Service Portal vs. the World

Having everything in one single widget record often becomes a critical problem for development teams. When developers try to collaborate on the same widget, they are struggling to keep their code in sync and constantly wipe out each other code changes.

The cause of conflict is the way how ServiceNow works + Service Portal development paradigm: building a Service Portal widget is a one-person show, you cannot have multiple people working at the same time on the same ServiceNow record(widget).

It may not be an issue if one person can handle HTML/CSS markup and a sophisticated data management logic. However, it becomes a huge pain point for development teams, who create and maintain advanced web applications.

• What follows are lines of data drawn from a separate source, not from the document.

(* ===== verification/WorkSpanProps.v ===== *)
(** * Properties of the work and span accounting

    A run is any sequence of the scheduler's calls that respects their contract:
    clocks do not run backwards, a spawned child has not run, a reaper has been
    sampled, an exec moves one thread to another, and no total passes [u64]. *)
From Stdlib Require Import ZArith Lia List.
From stdpp Require Import base gmap list.
From S2P Require Import Prelude BTree Time Schedule Text Resource WorkSpan WorkSpanInv WorkSpanLife WorkSpanCommit.
Import Resource WorkSpan.
Open Scope Z_scope.

Inductive ws_event :=
  | EvArrive (v : View) (t : DetTid) (cpu : Z) (a : Arrival)
  | EvSpawn (creator child : DetTid)
  | EvReap (reaper : DetTid) (cpu : Z) (parent child : DetPid)
  | EvForget (parent child : DetPid)
  | EvWait (t : DetTid) (request : Resources)
  | EvCommit (v : View) (t : DetTid) (request : option Resources)
  | EvRetire (v : View) (t : DetTid) (process : DetPid)
  | EvParentGone (parent : DetPid)
  | EvAdopt (v : View) (former reaper child : DetPid)
  | EvTransfer (caller leader : DetTid).

Definition exec (bp : profile) (s : WorkSpanState) (ev : ws_event) : outcome WorkSpanState :=
  match ev with
  | EvArrive v t cpu a => note_arrival bp v s t cpu a
  | EvSpawn creator child => note_spawn bp s creator child
  | EvReap reaper cpu parent child => Done (note_reap s reaper cpu parent child)
  | EvForget parent child => Done (forget_exit s parent child)
  | EvWait t request => Done (note_wait s t request)
  | EvCommit v t request => commit bp v s t request
  | EvRetire v t process => retire_thread bp v s t process
  | EvParentGone parent => Done (parent_gone s parent)
  | EvAdopt v former reaper child => Done (adopt v s former reaper child)
  | EvTransfer caller leader => transfer_thread bp s caller leader
  end.

(** The CPU time an event brings into the account. *)
Definition gain (s : WorkSpanState) (ev : ws_event) : Z :=
  match ev with
  | EvArrive v t cpu a => arrival_gain v s t cpu a
  | EvCommit _ t _ => if enabled s then commit_gain s t else 0
  | _ => 0
  end.

(** The contract of each call. *)
Definition event_ok (s : WorkSpanState) (ev : ws_event) : Prop :=
  match ev with
  | EvArrive v t cpu a => arrival_ok v s t cpu a
  | EvSpawn _ child => cpu_now s !! child = None /\ cpu_outside s !! child = None
  | EvReap reaper cpu _ _ => reap_ok s reaper cpu
  | EvCommit _ t request => commit_ok s t request
  | EvTransfer caller leader => caller <> leader
  | _ => True
  end.

Fixpoint run (bp : profile) (s : WorkSpanState) (evs : list ws_event) : outcome WorkSpanState :=
  match evs with
  | [] => Done s
  | ev :: evs' => s' ← exec bp s ev; run bp s' evs'
  end.
Fixpoint run_ok (bp : profile) (s : WorkSpanState) (evs : list ws_event) : Prop :=
  match evs with
  | [] => True
  | ev :: evs' => event_ok s ev /\ match exec bp s ev with Done s' => run_ok bp s' evs' | Panic _ => True end
  end.
(** The CPU time a run brings into the account. *)
Fixpoint gains (bp : profile) (s : WorkSpanState) (evs : list ws_event) : Z :=
  match evs with
  | [] => 0
  | ev :: evs' => gain s ev + match exec bp s ev with Done s' => gains bp s' evs' | Panic _ => 0 end
  end.

Lemma new_ws_inv path : ws_inv (new path).
Proof.
  assert (E : total (new path) = 0) by (by destruct path).
  split; [rewrite E| | |].
  - split; [|split|]; simpl; try by apply bounded_zero.
    + intros t. unfold thread_at; simpl. rewrite !lookup_empty. by apply thread_ok_none.
    + constructor.
    + apply map_Forall_empty.
    + apply map_Forall_empty.
    + apply map_Forall_empty.
    + unfold u64_max; lia.
  - simpl; lia.
  - split; simpl; try lia; constructor.
  - split; simpl; [unfold MAX_RESOURCES; lia|apply map_Forall_empty|done].
Qed.

Lemma exec_step bp s ev :
  ws_inv s -> event_ok s ev -> exists s', exec bp s ev = Done s' /\ stepped s s' (gain s ev).
Proof.
  intros Hi Hev. destruct ev; cbn [exec event_ok gain] in *.
  - by apply arrival_step.
  - destruct Hev. by apply spawn_step.
  - eexists; split; [done|]. by apply reap_step.
  - eexists; split; [done|]. by apply forget_step.
  - eexists; split; [done|]. by apply note_wait_step.
  - destruct (enabled s) eqn:E.
    + destruct (commit_spec bp v s t request Hi E Hev) as (s' & b & ? & ? & _). eauto.
    + unfold commit. rewrite E. eauto using stepped_refl.
  - by apply retire_step.
  - eexists; split; [done|]. by apply parent_gone_step.
  - eexists; split; [done|]. by apply adopt_step.
  - by apply transfer_step.
Qed.

Lemma ws_run_step bp s evs :
  ws_inv s -> run_ok bp s evs -> exists s', run bp s evs = Done s' /\ stepped s s' (gains bp s evs).
Proof.
  revert s. induction evs as [|ev evs IH]; intros s Hi Hok; simpl in *; [eauto using stepped_refl|].
  destruct Hok as [Hev Hok]. destruct (exec_step bp s ev Hi Hev) as (s1 & E1 & Hi1 & Ht1).
  rewrite E1 in Hok |- *. cbn [mbind outcome_bind]. destruct (IH s1 Hi1 Hok) as (s' & -> & Hi' & Ht').
  eexists; split; [done|]. split; [done|]. lia.
Qed.

(** C21: The accounting never panics on a run that respects its contract, and it
    conserves CPU time: the work counted plus what the live threads have been
    sampled to run since their last commits is exactly the CPU time the requests
    brought in, each moment counted once through commits, retirements and
    execs. *)
Theorem work_conserved bp path evs :
  run_ok bp (new path) evs ->
  exists s, run bp (new path) evs = Done s /\ work s + pending s = gains bp (new path) evs.
Proof.
  intros Hok. destruct (ws_run_step bp _ evs (new_ws_inv path) Hok) as (s & -> & _ & Ht).
  exists s. split; [done|]. unfold total in Ht. simpl in Ht. exact Ht.
Qed.

(** C30: The two spans bracket a real schedule: after any run the lower span is
    at most the upper one, the upper one is at most the work counted and
    pending, and once no thread has uncommitted work, at most the work
    reported. *)
Theorem span_within_work bp path evs :
  run_ok bp (new path) evs ->
  exists s, run bp (new path) evs = Done s /\
    0 <= lo (span s) <= hi (span s) /\ hi (span s) <= work s + pending s /\
    forall r, work_span_report s = Some r -> pending s = 0 ->
      span_lo_ns r <= span_hi_ns r <= work_ns r.
Proof.
  intros Hok. destruct (ws_run_step bp _ evs (new_ws_inv path) Hok) as (s & -> & Hi & _).
  destruct (ok_span _ _ (inv_tables _ _ (ws_at _ Hi))) as [H1 H2]. unfold total in H2.
  exists s. split_and!; try done; try lia.
  intros r Hr Hp. unfold work_span_report in Hr. destruct (enabled s); simplify_eq/=. lia.
Qed.


Lemma retire_forgets bp v s t process s' :
  enabled s = true -> retire_thread bp v s t process = Done s' ->
  exists s1, s' = forget_thread s1 t.
Proof.
  intros Hen. unfold retire_thread. rewrite Hen; cbn [negb].
  destruct (finish_tail bp s t) as [[tl s1]|p]; cbn [mbind outcome_bind]; [|done].
  intros [= <-]. eauto.
Qed.

(** Memory is bounded over any run: at most [MAX_RESOURCES] resources and
    [MAX_EXITED_PER_PARENT] zombies per parent are remembered, and retiring a
    thread leaves no entry of it. *)
Theorem work_span_memory_bounded bp path evs :
  run_ok bp (new path) evs ->
  exists s, run bp (new path) evs = Done s /\
    (length (access s) <= MAX_RESOURCES)%nat /\
    (forall parent kids, exited s !! parent = Some kids -> (length kids <= MAX_EXITED_PER_PARENT)%nat) /\
    forall v t process, enabled s = true ->
      exists s', retire_thread bp v s t process = Done s' /\
        cpu_now s' !! t = None /\ cpu_outside s' !! t = None /\ cpu_committed s' !! t = None /\
        finish s' !! t = None /\ spawned s' !! t = None /\ segment s' !! t = None /\
        waiting s' !! t = None /\ pending_access s' !! t = None.
Proof.
  intros Hok. destruct (ws_run_step bp _ evs (new_ws_inv path) Hok) as (s & -> & Hi & _).
  exists s. destruct (ws_memory _ Hi) as [Hr Hz Hcap]. split_and!; try done.
  - intros parent kids Hk. rewrite <- Hcap. by apply (Hz parent).
  - intros v t process Hen. destruct (retire_step bp v s t process Hi) as (s' & E & _).
    exists s'. split; [done|]. destruct (retire_forgets bp v s t process s' Hen E) as (s1 & ->).
    simpl. by rewrite !lookup_delete_eq.
Qed.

Service Portal development paradigm, in most of the cases, does not allow effective collaboration on a widget code. Even if you have a presentation layer and a business logic separated (in a code sense), you cannot effectively manage it with multiple developers, because it is still one-single-record and therefore one-man show.

Solution (?)

There might be multiple options on how to address the separation of concerns in Service Portal. The basic idea is to manage front-end (html+client side) and back-end (server code) separately.

This may sound a bit strange (if you have never experienced the “surprise” point from the chart above) but:

Do not write business logic in a widget server code. Use Scripted REST API instead. Replace your server code calls in a client controller with REST API calls using a standard $http or custom angular providers.

REST API calls in Service Portal is not something new, ServiceNow is using this approach for some of out-of-the-box portals and applications — Community, Knowledge Management portal etc.

Managing server-side logic in a custom REST API gives you the ability to utilize heavy and complex business logic in a simple widget.

It also allows building web apps collaboratively — when one person is working on a representation layer (client) and another person is building data interfaces. Even if you are a single person working on a widget, this approach gives you better code management and significantly improves code maintenance in the future.

Summary

Service Portal works incredibly well and may be the best option for simple web apps.

On the other hand, advanced web applications may require some adjustments in the Service Portal development approach to address the principle of separation of concerns. Furthermore, some ServiceNow development trends suggest that in many use-cases it might be beneficial to go beyond standard Service Portal options, and build web applications using modern web development paradigm.